Susie wouldn’t have been so bad, but Shreddy hated it every time she had puppies.  Each litter was two months of hell.  Worse, sometimes not all of the puppies sold right away.  Invariably, it would be Shreddy’s least favorite of the sniveling, whining, icky little creatures that stuck around for the extra month.  Or half year.  Shudder.  Shreddy didn’t understand why anyone bought the little brats at all.  But he was glad when they did.

Susie whined and cried whenever the last puppy from one of her litters was finally sold.  Shreddy sniggered.  He wasn’t completely heartless though.  Whenever Susie lost a puppy, even Shreddy stood at attention in the window watching the somber proceedings of the little funerals outside.  He may have hated the little brats, but cats understand the seriousness of death.

Over the years, the little row of tombstones in the garden grew.  Five were stillborns; one had a weak heart; and two were too adventurous with necks too weak for their own good.  Shreddy mourned them all.  Though, he would have hated them had they lived.

It was an unhappy equilibrium, for Shreddy, but it was stable.  Puppies came, and puppies would go.  Grumpy cats will be grumpy.  All might have been well, if the Red-Haired-Woman could have left well enough alone.

Shreddy, Susie, and their shared master.

But then…

It was Shreddy, Susie, Cooper, and a woman who Shreddy would no longer acknowledge.

Cooper was a yellow, toy Labradoodle.  Where Susie looked like a painfully precious pillow-decoration, Cooper looked and acted more like a mop.  Nothing could be more contemptible.  Susie, however, was smitten, giving Shreddy one more reason to despise her.  That reason multiplied the next time — and every subsequent time — she bore a litter of puppies.

As if Susie’s puppies had not been contemptible enough before, they now sported Cooper’s ridiculous blonde curls and idiotic grin.  Whole litterfuls of Cooper.

Shreddy had to take action, and a few weeks after the second litter of abominations was completely sold, Shreddy came up with the perfect plan.


Cooper,” he purred, ingratiatingly one day.  “Have you seen that magic, shiny box that the Red-Haired Woman adores?”

Cooper was busy shoving his head under various couch cushions for no apparent reason, so it took him a moment to respond.  And, when he did, his voice was slightly muffled.  “Yeah,” he barked, “What of it?”

Shreddy suppressed his inherent desire to yowl, “What are you doing, you stupid dog!” at Cooper and instead launched into an insidious, complex, and logically self-contradictory (but Cooper would never realize that) discussion of how the Red-Haired Woman clearly loved her magic, shiny box more than she loved Cooper.

By the time Shreddy was done talking, Cooper’s couch-mangling activities had slowed to a halt.  He was unusually still for his hyperactive Labradoodle self.  It looked like he was actually trying out thinking.  Shreddy didn’t think the experiment wasn’t going so well for him.

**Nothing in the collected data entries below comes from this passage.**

Record cache_ok (max : nat) c : Prop := {
  co_iters : NoDup (map iter (cache_ c));
  co_keys : NoDup (map key (cache_ c));
  co_lookup k it : lookup_ c !! k = Some it <-> exists v, MkElm it k v ∈ cache_ c;
  co_fresh e : e ∈ cache_ c -> (iter e < fresh_ c)%nat;
  co_max : max_size_ c = Z.of_nat max;
  co_size : (length (cache_ c) <= max)%nat
}.

Lemma size_lookup max c : cache_ok max c -> size (lookup_ c) = length (cache_ c).
Proof.
  intros H. pose (m := map (fun e => (key e, iter e)) (cache_ c)).
  assert (m.*1 = map key (cache_ c)) as Hm.
  { unfold m. rewrite <- list_fmap_compose. done. }
  assert (lookup_ c = list_to_map m) as ->.
  { apply map_eq. intros k. apply option_eq. intros it.
    rewrite (co_lookup max c H), <- elem_of_list_to_map by (rewrite Hm; apply H).
    unfold m. rewrite list_elem_of_fmap. split.
    - intros [v Hv]. exists (MkElm it k v). done.
    - intros ([it' k' v] & [= -> ->] & He). by exists v. }
  rewrite map_size_list_to_map by (rewrite Hm; apply H). unfold m. apply length_map.
Qed.

(** Searching for an element that is there, by iterator and by key. *)
Lemma NoDup_split {B} (f : Elm -> B) l1 e l2 :
  NoDup (map f (l1 ++ e :: l2)) -> forall d, d ∈ l1 ++ l2 -> f d <> f e.
Proof.
  rewrite map_app. simpl. intros (_ & Hd & [Hn _]%NoDup_cons)%NoDup_app d.
  rewrite elem_of_app. intros [H|H] Heq.
  - apply (Hd (f e)); [rewrite <- Heq; apply list_elem_of_fmap; eauto|left].
  - apply Hn. rewrite <- Heq. apply list_elem_of_fmap; eauto.
Qed.

Lemma find_split (p : Elm -> bool) l1 e l2 :
  (forall d, d ∈ l1 ++ l2 -> p d = false) -> p e = true -> List.find p (l1 ++ e :: l2) = Some e.
Proof.
  intros H He. induction l1 as [|d l1 IH]; simpl; [by rewrite He|].
  rewrite (H d) by elems. apply IH. intros d' Hd'. apply H. simpl. elems.
Qed.

Lemma filter_none (p : Elm -> bool) l : (forall d, d ∈ l -> p d = true) -> List.filter p l = l.
Proof.
  induction l as [|d l IH]; intros H; simpl; [done|]. rewrite (H d) by elems.
  f_equal. apply IH. intros d' Hd'. apply H. elems.
Qed.

Lemma filter_split (p : Elm -> bool) l1 e l2 :
  (forall d, d ∈ l1 ++ l2 -> p d = true) -> p e = false ->
  List.filter p (l1 ++ e :: l2) = l1 ++ l2.
Proof.
  intros H He. rewrite List.filter_app. simpl. rewrite He, !filter_none; [done|..];
    intros d Hd; apply H; elems.
Qed.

“If I were you,” Shreddy offered, “I’d bury the horrible thing.  In the yard somewhere.  If I were you.”  He sounded immensely casual and looked like he was more interested in cleaning his claws than talking to Cooper.  Which wasn’t entirely untrue.  Nevertheless, Shreddy was extremely gratified when Cooper wandered off muttering about whether magic boxes had a scent and wondering whether they were trackable by nose.  Step one was well underway.

As the day wore on, Shreddy’s self-satisfied notions turned to glowering.  He liked the Red-Haired Woman’s smartphone.  He’d spent many happy evenings sitting on her shoulder, watching the little lurching and zooming figures on the shiny screen as she played her favorite app, Cars Vs. Zombies.  Sometimes, he’d even reach out a paw and try to catch them.

The Red-Haired Woman had let him play once…  When he’d finally gotten his paws on them, the little figures were invisible to the touch.  But he could see them skittering!

Shreddy grumbled.  He hoped Cooper didn’t find the phone.

But Cooper did.  And he buried it in the garden.  Among the tombstones.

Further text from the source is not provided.